(** A request without a text: answered, refused or made to wait. *)
Lemma convert_waits malloc_ok t s : connected s t ->
  exists rc s1, convert malloc_ok t None s = Some (rc, s1) /\
    ((rc = Success /\ s1 = emit ERequestClipboard (set_pending (t :: pending s) s)) \/
     exists es, one_reply t es /\ (if negb (rc =? Success) then refuse t s1 else Some s1) = Some (log es s)).
Proof.
  intros Hc. unfold lorieConvertSelection, dixLookupSelection, dixLookupWindow. rewrite client_ok_connected by done.
  assert (Hrefuse : forall rc, rc <> Success -> exists es, one_reply t es /\
    (if negb (rc =? Success) then refuse t s else Some s) = Some (log es s)).
  { intros rc Hrc. exists [notify t 0]. split; [apply one_refusal|].
    rewrite (proj2 (Z.eqb_neq rc Success)) by done. cbn. unfold refuse. by rewrite write_connected. }
  destruct (list_find _ _) as [[i x]|]; cbn; [|by eexists _, _; split; [done|right; apply Hrefuse]].
  destruct (Z.eqb_spec (sel_access (t_client t) (t_selection t)) Success); cbn;
    [|by eexists _, _; split; [done|right; apply Hrefuse]].
  destruct (Z.eqb_spec (lookup_window (t_client t) (t_requestor t)) Success); cbn;
    [|by eexists _, _; split; [done|right; apply Hrefuse]].
  unfold target_value. destruct (t_target t =? xaTARGETS); cbn [orb].
  { destruct (answer_spec t (inl (XA_ATOM, 32, targets_list xaTIMESTAMP xaTEXT xaTARGETS xaSTRING xaUTF8_STRING)) s Hc)
      as (rc & s1 & E1 & E2). cbn [mbind option_bind]. rewrite E1. eexists _, _. split; [done|]. right.
    eexists. split; [|exact E2]. cbv zeta. destruct (change_property _ _ =? Success); [apply one_value|apply one_refusal]. }
  destruct (t_target t =? xaTIMESTAMP); cbn [orb].
  { destruct (answer_spec t (inl (XA_INTEGER, 32, [sel_time x])) s Hc) as (rc & s1 & E1 & E2).
    cbn [mbind option_bind]. rewrite E1. eexists _, _. split; [done|]. right.
    eexists. split; [|exact E2]. cbv zeta. destruct (change_property _ _ =? Success); [apply one_value|apply one_refusal]. }
  destruct (_ && _ && _)%bool; [by eexists _, _; split; [done|right; apply Hrefuse]|].
  destruct malloc_ok; cbn [negb]; [|by eexists _, _; split; [done|right; apply Hrefuse]].
  eexists _, _. split; [done|]. by left.
Qed.

(** C7: when Android sends its text, UTF-8 behind which the handler put a NUL, every request that
    waited is answered, once and in the order of the list, by exactly the reply it deserves: the
    text (or the list of targets, or the time) stored as a property in the encoding that was asked
    for and a notification, or a notification of refusal; the list is then empty and the text is
    kept for later requests. That is so exactly if the clients of all waiting requests are still
    connected; otherwise the loop reaches a client that was freed. *)
Theorem lorieHandleClipboardData_replies malloc_ok cs rest s fuel :
  Forall is_text cs -> Z.of_nat (length (utf8_text cs)) < 2 ^ 32 - 1 ->
  Forall (fun t => t_client t <> serverClient /\ t_client t <> NullClient) (pending s) ->
  (length (pending s) <= fuel)%nat ->
  let text := utf8_text cs ++ 0 :: rest in
  lorieHandleClipboardData xaTIMESTAMP xaTEXT xaTARGETS xaSTRING xaUTF8_STRING sel_access lookup_window
      change_property fuel malloc_ok (Some text) s =
    (if decide (Forall (fun t => t_client t ∈ alive s) (pending s)) then
       Some (set_pending [] (log (concat (map (replies malloc_ok (selections s) text) (pending s)))
              (set_cached (Some text) s)))
     else None) /\
  forall t, one_reply t (replies malloc_ok (selections s) text t).
Proof.
  intros Hcs Hlen Hr Hf text. assert (Ht : is_Some (lorieUtf8ToLatin1 text)) by (eexists; by apply utf8ToLatin1_text).
  split; [|intros t; apply reply_one]. unfold lorieHandleClipboardData. case_decide as Hd.
  - rewrite (loop_replies malloc_ok text Ht (pending s)); [done..| |done].
    apply Forall_forall. intros t Hin. rewrite Forall_forall in Hr, Hd. destruct (Hr t Hin). split_and!; [done|done|by apply Hd].
  - by apply (loop_gone malloc_ok text Ht (pending s)).
Qed.

(** A request for the selection is answered at once, or waits and asks Android for the
    text, or is left to the server's own handler when the selection is not the server's; the
    only other outcome is an X error for a bad window or atom. *)
Theorem lorieProcConvertSelection_outcome malloc_ok t s :
  connected s t -> (forall text, cachedData s = Some text -> is_Some (lorieUtf8ToLatin1 text)) ->
  exists rc s', lorieProcConvertSelection xaTIMESTAMP xaTEXT xaTARGETS xaSTRING xaUTF8_STRING root
      sel_access lookup_window change_property ValidAtom malloc_ok t s = Some (rc, s') /\
    (s' = emit (EOriginal (t_client t)) s \/
     (rc = Success /\ exists es, one_reply t es /\ s' = log es s) \/
     (rc = Success /\ cachedData s = None /\ s' = emit ERequestClipboard (set_pending (t :: pending s) s)) \/
     (rc <> Success /\ s' = s)).
Proof.
  intros Hc Hcache. unfold lorieProcConvertSelection, dixLookupWindow. rewrite client_ok_connected by done. cbn.
  destruct (Z.eqb_spec (lookup_window (t_client t) (t_requestor t)) Success) as [Ew|Ew]; cbn; [|eauto 10].
  destruct (negb _); [eexists _, _; split; [done|right; right; right; by split]|].
  destruct (dixLookupSelection sel_access (t_selection t) (t_client t) s) as [r|] eqn:El; cycle 1.
  { unfold dixLookupSelection in El. rewrite client_ok_connected in El by done. by destruct (list_find _ _) as [[? ?]|]. }
  cbn. destruct (negb _); [eauto 10|].
  destruct (cachedData s) as [text|].
  - destruct (convert_replies malloc_ok t text s Hc (Hcache text eq_refl)) as (rc & s1 & -> & E). cbn.
    rewrite E. cbn. eexists _, _. split; [done|]. right. left. split; [done|].
    eexists. split; [apply reply_one|done].
  - destruct (convert_waits malloc_ok t s Hc) as (rc & s1 & -> & H). cbn.
    destruct H as [[-> ->]|(es & Hes & E)].
    + cbn. eexists _, _. split; [done|]. right. right. left. done.
    + rewrite E. cbn. eexists _, _. split; [done|]. right. left. split; [done|]. by exists es.
Qed.

(** A client that disconnects while its request waits stays in the list, and the text that
    arrives afterwards is handled with the freed client. *)
Theorem waiting_client_gone malloc_ok text t l s fuel :
  pending s = t :: l -> t_client t <> serverClient ->
  lorieHandleClipboardData xaTIMESTAMP xaTEXT xaTARGETS xaSTRING xaUTF8_STRING sel_access lookup_window
      change_property (S fuel) malloc_ok text (CloseDownClient (t_client t) s) = None.
Proof.
  intros Hp Hs. unfold lorieHandleClipboardData. cbn. rewrite Hp.
  unfold lorieConvertSelection, dixLookupSelection. cbn.
  rewrite bool_decide_eq_false_2 by done. rewrite bool_decide_eq_false_2 by apply CloseDownClient_frees. done.
Qed.


(** The filtered copy of a text, as a C string. *)
Lemma convertLF_text l rest : Forall is_char l ->
  exists k, lorieConvertLF (l ++ rest) (replicate (length l + 1) 0) (length l) = Some (strip_cr l ++ replicate (S k) 0) /\
    Forall is_char (strip_cr l) /\ (length (strip_cr l) <= length l)%nat.
Proof.
  intros Hl. unfold lorieConvertLF. rewrite decide_True by (rewrite length_app; lia).
  rewrite take_app_length. destruct (convertLF_loop_spec l [] (length l + 1)) as (k & E & Hk); [lia|].
  assert (Hle : (length (strip_cr l) <= length l)%nat) by apply length_filter.
  destruct k as [|k]; [lia|]. exists k. split_and!; [done| |done].
  apply Forall_forall. intros c Hc. rewrite Forall_forall in Hl. apply Hl.
  by apply list_elem_of_filter in Hc as [_ ?].
Qed.

Lemma cstr_terminated l k : Forall is_char l -> cstr (l ++ replicate (S k) 0) = l.
Proof. intros H. by apply cstr_app_nul. Qed.

(** When the X owner answers, its text is sent to Android without carriage returns: UTF-8
    text as it is, Latin-1 text converted to UTF-8, through buffers that are never overrun;
    and from the list of targets the UTF-8 text is asked for if it is offered, the Latin-1
    text if only that is, and nothing otherwise. *)
Theorem lorieHandleSelection_receives lookup s :
  NoDup [xaTARGETS; xaSTRING; xaUTF8_STRING] ->
  let handle := lorieHandleSelection xaCLIPBOARD xaTARGETS xaSTRING xaUTF8_STRING root now sel_access lookup in
  let request := fun target => lorieSelectionRequest root now sel_access xaCLIPBOARD target s in
  (forall cs rest, Forall is_text cs ->
     lookup xaUTF8_STRING = Some {| p_type := xaUTF8_STRING; p_format := 8; p_size := length (utf8_text cs);
                                    p_data := utf8_text cs ++ 0 :: rest |} ->
     handle xaUTF8_STRING s = Some (emit (ESendClipboard (strip_cr (utf8_text cs))) s)) /\
  (forall l rest, Forall is_char l ->
     lookup xaSTRING = Some {| p_type := xaSTRING; p_format := 8; p_size := length l; p_data := l ++ rest |} ->
     handle xaSTRING s = Some (emit (ESendClipboard (utf8_text (strip_cr l))) s)) /\
  (forall atoms rest,
     lookup xaTARGETS = Some {| p_type := XA_ATOM; p_format := 32; p_size := length atoms; p_data := atoms ++ rest |} ->
     handle xaTARGETS s = if bool_decide (xaUTF8_STRING ∈ atoms) then request xaUTF8_STRING
                          else if bool_decide (xaSTRING ∈ atoms) then request xaSTRING else Some s).
Proof.
  intros Hnd handle request.
  apply NoDup_cons in Hnd as [H1 Hnd]. apply NoDup_cons in Hnd as [H2 _].
  assert (N1 : xaSTRING <> xaTARGETS) by (intros <-; apply H1; by left).
  assert (N2 : xaUTF8_STRING <> xaTARGETS) by (intros <-; apply H1; by right; left).
  assert (N3 : xaUTF8_STRING <> xaSTRING) by (intros <-; apply H2; by left).
  unfold handle, lorieHandleSelection. split_and!.
  - intros cs rest Hcs Hl. rewrite !Z.eqb_refl, andb_false_r, Hl. cbn [p_type p_format p_size p_data].
    rewrite (proj2 (Z.eqb_neq _ xaTARGETS)), (proj2 (Z.eqb_neq _ xaSTRING)) by done. cbn [andb].
    pose proof (utf8_text_char cs Hcs) as Hch. pose proof (utf8_text_length cs).
    pose proof (checkUTF8_loop_text [] cs rest (S (length (utf8_text cs ++ 0 :: rest))) (length (utf8_text cs)) Hcs) as E.
    cbn [app length] in E. unfold lorieCheckUTF8. rewrite E; [|rewrite length_app; simpl; lia].
    cbn [mbind option_bind negb].
    destruct (convertLF_text (utf8_text cs) (0 :: rest) Hch) as (k & -> & Hs & _). cbn [mbind option_bind].
    unfold lorieSendClipboardData. rewrite cstr_terminated, Z.eqb_refl by done. done.
  - intros l rest Hch Hl. rewrite !Z.eqb_refl, Hl. cbn [p_type p_format p_size p_data].
    rewrite (proj2 (Z.eqb_neq _ xaTARGETS)), (proj2 (Z.eqb_neq xaSTRING xaUTF8_STRING)), Z.eqb_refl by done. cbn [andb negb].
    destruct (convertLF_text l rest Hch) as (k & -> & Hs & Hle). cbn [mbind option_bind].
    unfold lorieLatin1ToUTF8. change (replicate (S k) 0) with (0 :: replicate k 0).
    destruct (latin1ToUTF8_loop_text (strip_cr l) (replicate k 0) [] ((length l + 1) * 2) Hs) as (k2 & E & Hk2); [lia|].
    cbn [app length] in E. rewrite E. cbn [mbind option_bind]. unfold lorieSendClipboardData.
    pose proof (utf8_text_latin1_length _ Hs). destruct k2 as [|k2]; [lia|].
    rewrite cstr_terminated; [done|]. apply utf8_text_char. eapply Forall_impl; [exact Hs|]. apply is_char_text.
  - intros atoms rest Hl. rewrite !Z.eqb_refl, Hl. cbn [p_type p_format p_size p_data andb negb].
    rewrite decide_True by (rewrite length_app; lia). rewrite take_app_length.
    assert (Hat : forall a, lorieHasAtom a atoms = bool_decide (a ∈ atoms)).
    { intros a. apply Bool.eq_iff_eq_true. rewrite bool_decide_eq_true. unfold lorieHasAtom. rewrite existsb_exists.
      split; [intros (x & Hx & ->%Z.eqb_eq); by apply list_elem_of_In|].
      intros Hx. exists a. split; [by apply list_elem_of_In|apply Z.eqb_refl]. }
    by rewrite !Hat.
Qed.

End proofs.

(** ** Witnesses *)

(** Client 7 asks with window 70; the server owns the selection 1; atoms 1 to 6. *)
Definition demo_request : LorieDataTarget :=
  {| t_client := 7; t_selection := 1; t_target := 6; t_property := 40; t_requestor := 70; t_time := 5 |}.

Definition demo_clip : Clip :=
  {| selections := [{| sel_atom := 1; sel_window := 100; sel_client := serverClient; sel_time := 3 |}];
     pending := [demo_request]; cachedData := None; clipboardEnabled := true; alive := {[7]}; effects := [] |}.

Definition yes (_ _ : Z) : Z := Success.

Lemma demo_connected : connected demo_clip demo_request.
Proof. split_and!; [discriminate|discriminate|cbn; set_solver]. Qed.

Lemma lorieHandleClipboardData_replies_witness :
  lorieHandleClipboardData 2 3 4 5 6 yes yes yes 1 true (Some [104; 105; 0]) demo_clip
  = Some (set_pending [] (log [EChangeProperty 70 40 6 8 [104; 105]; notify demo_request 40]
              (set_cached (Some [104; 105; 0]) demo_clip))).
Proof.
  destruct (lorieHandleClipboardData_replies 2 3 4 5 6 yes yes yes true [104; 105] [] demo_clip 1) as [E _];
    [repeat constructor; lia|reflexivity|repeat constructor; discriminate|reflexivity|]. exact E.
Defined.

Lemma lorieProcConvertSelection_outcome_witness :
  exists rc s', lorieProcConvertSelection 2 3 4 5 6 100 yes yes yes (fun _ => true) true demo_request demo_clip = Some (rc, s') /\
    (s' = emit (EOriginal 7) demo_clip \/
     (rc = Success /\ exists es, one_reply demo_request es /\ s' = log es demo_clip) \/
     (rc = Success /\ cachedData demo_clip = None /\
        s' = emit ERequestClipboard (set_pending (demo_request :: pending demo_clip) demo_clip)) \/
     (rc <> Success /\ s' = demo_clip)).
Proof.
  apply (lorieProcConvertSelection_outcome 2 3 4 5 6 100 yes yes yes (fun _ => true) true demo_request demo_clip);
    [apply demo_connected|discriminate].
Defined.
***
## Prompt
From the records above, print exactly the lines that run from the line with "(** When the" to the line with "unfold handle, lorieHandleSelection.", inclusive.

## Written response
(** When the X owner answers, its text is sent to Android without carriage returns: UTF-8
    text as it is, Latin-1 text converted to UTF-8, through buffers that are never overrun;
    and from the list of targets the UTF-8 text is asked for if it is offered, the Latin-1
    text if only that is, and nothing otherwise. *)
Theorem lorieHandleSelection_receives lookup s :
  NoDup [xaTARGETS; xaSTRING; xaUTF8_STRING] ->
  let handle := lorieHandleSelection xaCLIPBOARD xaTARGETS xaSTRING xaUTF8_STRING root now sel_access lookup in
  let request := fun target => lorieSelectionRequest root now sel_access xaCLIPBOARD target s in
  (forall cs rest, Forall is_text cs ->
     lookup xaUTF8_STRING = Some {| p_type := xaUTF8_STRING; p_format := 8; p_size := length (utf8_text cs);
                                    p_data := utf8_text cs ++ 0 :: rest |} ->
     handle xaUTF8_STRING s = Some (emit (ESendClipboard (strip_cr (utf8_text cs))) s)) /\
  (forall l rest, Forall is_char l ->
     lookup xaSTRING = Some {| p_type := xaSTRING; p_format := 8; p_size := length l; p_data := l ++ rest |} ->
     handle xaSTRING s = Some (emit (ESendClipboard (utf8_text (strip_cr l))) s)) /\
  (forall atoms rest,
     lookup xaTARGETS = Some {| p_type := XA_ATOM; p_format := 32; p_size := length atoms; p_data := atoms ++ rest |} ->
     handle xaTARGETS s = if bool_decide (xaUTF8_STRING ∈ atoms) then request xaUTF8_STRING
                          else if bool_decide (xaSTRING ∈ atoms) then request xaSTRING else Some s).
Proof.
  intros Hnd handle request.
  apply NoDup_cons in Hnd as [H1 Hnd]. apply NoDup_cons in Hnd as [H2 _].
  assert (N1 : xaSTRING <> xaTARGETS) by (intros <-; apply H1; by left).
  assert (N2 : xaUTF8_STRING <> xaTARGETS) by (intros <-; apply H1; by right; left).
  assert (N3 : xaUTF8_STRING <> xaSTRING) by (intros <-; apply H2; by left).
  unfold handle, lorieHandleSelection. split_and!.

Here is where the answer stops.